Dielectric spectroscopic studies in supercooled liquid and glassy states of Acemetacin, Brucine and Colchicine

Abstract

The physical and chemical instability of amorphous pharmaceuticals during storage has become a major problem for the pharmaceutical industry, as most of the pharmaceuticals including some life saving drugs are also found to be poorly water soluble. Molecular mobility is a key factor to understand the various crucial parameters that determine the stability of amorphous phase. The molecular dynamics in the supercooled liquid and glassy states of three Active Pharmaceutical Ingredients (API) Acemetacin, Brucine and Colchicine were characterized by molecular relaxation (mobility) using broadband dielectric spectroscopy (BDS) in a wide frequency range. Primary structural relaxation and intra-molecular (non Johari-Goldstein) secondary relaxation were observed above and below Tg respectively in all three title compounds. The dielectric spectra were fitted to the Havriliak-Negami (HN) function. The temperature dependence of the structural relaxation time followed Vogel-Fulcher-Tamman (VFT) equation and the secondary relaxation followed Arrhenius equation.
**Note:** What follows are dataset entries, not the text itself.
(** The cache of compiled scorers is invisible: from any cache the service
    can be in, the score is the one computed without a cache, that is the given
    players scored with the statistics recomputed by the validated rules; the
    cache never holds more than 256 scorers and stays correct. *)
Theorem scorer_cache_transparent (players : list LineupPlayer) (statsMap : StatsMap)
    (chip : option ChipType) (cost : option Z) (config : json) (cache : Cache) :
  cache_ok cache →
  let options := {| opt_chip := chip; opt_transferCost := cost; opt_scoringConfig := Some config |} in
  rmap fst (calculateLineupScore players statsMap options cache)
    = rmap (λ c, score_lineup players (calculated_stats (scorer c) players statsMap) chip cost)
        (parseLeagueScoringConfig config) ∧
  ∀ r cache', calculateLineupScore players statsMap options cache = Ok (r, cache') →
    cache_ok cache' ∧ Z.of_nat (length cache') ≤ 256.
Proof.
  intros H. cbn zeta. unfold calculateLineupScore. cbn [opt_scoringConfig opt_chip opt_transferCost].
  pose proof (getCompiledScorer_ok config cache H) as Hs.
  destruct (getCompiledScorer config cache) as [[s cache1]|e]; cbn [rbind rmap].
  - destruct Hs as (c & -> & -> & Hk). split; [done|]. intros r cache' [= _ <-].
    split; [done|apply Hk].
  - rewrite Hs. by split.
Qed.

Lemma scorer_cache_transparent_witness :
  cache_ok [(CLASSIC_FPL, scorer CLASSIC_FPL)] ∧
  is_ok (calculateLineupScore [p_sub 1 MID true true false 1] [(1, plain_stats 90 0)]
    {| opt_chip := None; opt_transferCost := None;
       opt_scoringConfig := Some (scoringConfigToJson ALL_ATTACK) |}
    [(CLASSIC_FPL, scorer CLASSIC_FPL)]) = true.
Proof.
  assert (cache_ok [(CLASSIC_FPL, scorer CLASSIC_FPL)]) as H.
  { constructor; [apply NoDup_singleton|unfold MAX_COMPILED_SCORERS; cbn; lia|].
    intros e He. apply list_elem_of_singleton in He as ->. reflexivity. }
  split; [exact H|].
  pose proof (proj1 (scorer_cache_transparent [p_sub 1 MID true true false 1] [(1, plain_stats 90 0)]
    None None (scoringConfigToJson ALL_ATTACK) _ H)) as E.
  destruct (calculateLineupScore _ _ _ _); [reflexivity|]. cbn in E. discriminate E.
Defined.

(** Persisting a squad score: it fails only for an unknown squad; otherwise
    the gameweek row holds the computed score, the squad total is the sum of all
    its gameweek rows (what [getSquadScoreAcrossGameweeks] reports), nothing of
    another squad or gameweek changes, and running it again changes nothing. *)
Theorem persist_squad_score (squadId : string) (gameweekId : Z) (db : ScoringDb) :
  match calculateAndPersistSquadScore squadId gameweekId db with
  | Err e => e = SquadNotFound squadId ∧ map_get squadId (squads db) = None
  | Ok (r, db') =>
      map_get (squadId, gameweekId) (squadGameweekScore db') = Some (gameweek_score r) ∧
      (∀ k, k ≠ (squadId, gameweekId) →
         map_get k (squadGameweekScore db') = map_get k (squadGameweekScore db)) ∧
      (∀ s, s ≠ squadId → map_get s (squads db') = map_get s (squads db)) ∧
      sq_totalPoints <$> map_get squadId (squads db')
        = Some (getSquadScoreAcrossGameweeks squadId None None db') ∧
      sq_players <$> map_get squadId (squads db') = sq_players <$> map_get squadId (squads db) ∧
      leagueGameweekScore db' = leagueGameweekScore db ∧
      calculateAndPersistSquadScore squadId gameweekId db' = Ok (r, db')
  end.
Proof.
  unfold calculateAndPersistSquadScore. destruct (map_get squadId (squads db)) as [squad|] eqn:Es;
    [|by cbn]. cbn [or_throw rbind].
  set (players := squad_players squad).
  set (sm := merge_stats _).
  set (cost := stored_cost db squadId gameweekId). set (chip := active_chip db squadId gameweekId).
  set (r := score_lineup players sm chip (Some cost)).
  cbn [squads playerGameweekStats squadChipUsage squadGameweekScore leagueGameweekScore].
  split_and!.
  - apply map_get_set_eq.
  - intros k Hk. by rewrite map_get_set_ne.
  - intros s Hs. by rewrite map_get_set_ne.
  - rewrite map_get_set_eq. cbn [fmap option_fmap option_map sq_totalPoints]. f_equal.
    unfold getSquadScoreAcrossGameweeks, scores_of, in_range. cbn [squadGameweekScore].
    f_equal. f_equal. apply lfilter_ext. intros x _. by rewrite andb_true_r.
  - by rewrite map_get_set_eq.
  - done.
  - rewrite map_get_set_eq. cbn [or_throw rbind sq_players].
    assert (∀ d1 d2 : ScoringDb, playerGameweekStats d1 = playerGameweekStats d2 →
      find_stats d1 gameweekId (lp_playerId <$> players)
      = find_stats d2 gameweekId (lp_playerId <$> players)) as Hf.
    { intros d1 d2 E. unfold find_stats. by rewrite E. }
    unfold squad_players. cbn [sq_players]. fold (squad_players squad). fold players.
    rewrite (Hf _ db) by done. fold sm.
    match goal with |- context [stored_cost ?d squadId gameweekId] =>
      assert (stored_cost d squadId gameweekId = transferCost r) as ->
        by (unfold stored_cost; cbn [squadGameweekScore]; by rewrite map_get_set_eq);
      change (active_chip d squadId gameweekId) with chip end.
    assert (score_lineup players sm chip (Some (transferCost r)) = r) as ->.
    { unfold r, score_lineup. destruct (final_lineup _ _ _) as [h cur]. destruct (sum_points _).
      cbn [transferCost or0 default]. by destruct (_ || _). }
    rewrite !map_set_set. done.
Qed.

(** ** Where the league score departs from the squad score *)

(** A double gameweek has two rows per player: the squad score adds them, the
    league score keeps the last one. *)
Example league_score_keeps_last_fixture :
  let row points := {| sr_playerId := 1; sr_gameweekId := 5; sr_stats := plain_stats 90 points |} in
  (totalPoints (stats_of (merge_stats [row 6; row 2]) 1),
   totalPoints (stats_of (last_stats [row 6; row 2]) 1)) = (8, 2).
Proof. reflexivity. Qed.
By Coupling model (CM) prediction, the secondary relaxations in all title compounds were found to be non JG. The width of the structural relaxation peak decreases with temperature for brucine and colchicine while it increases for acemetacin. By Differential Scanning Calorimetry (DSC) experiment, we confirmed that the selelcted compounds are good glass formers and their structural properties and hydrogen bonding were studied by Fourier Transform Infrared spectroscopy (FTIR) and verified by Density Functional theory (DFT). By BDS, the parameters which describe the molecular dynamics in the supercooled and glassy states of the title compounds, like glass transition temperature (Tg) the width of the α relaxation (βKWW), the temperature dependence of α-relaxation times (τα), the fragility (m) and the activation energy of the secondary relaxation (Ea-γ), were determined. The higher values of Tg determined (307.9 K for acemetacin, 366.2 K for brucine and 374.5 K for colchicine) indicates stability of their amorphous phase at normal storage conditions. The fragility index values of the title compounds indicate intermediately fragile behaviour. The FTIR analysis of the crystalline and amorphous states of brucine, acemetacin and colchicine shows the presence of hydrogen bonding in amorphous phase of the title compounds and verified that their molecular structures were retained in the amorphous state.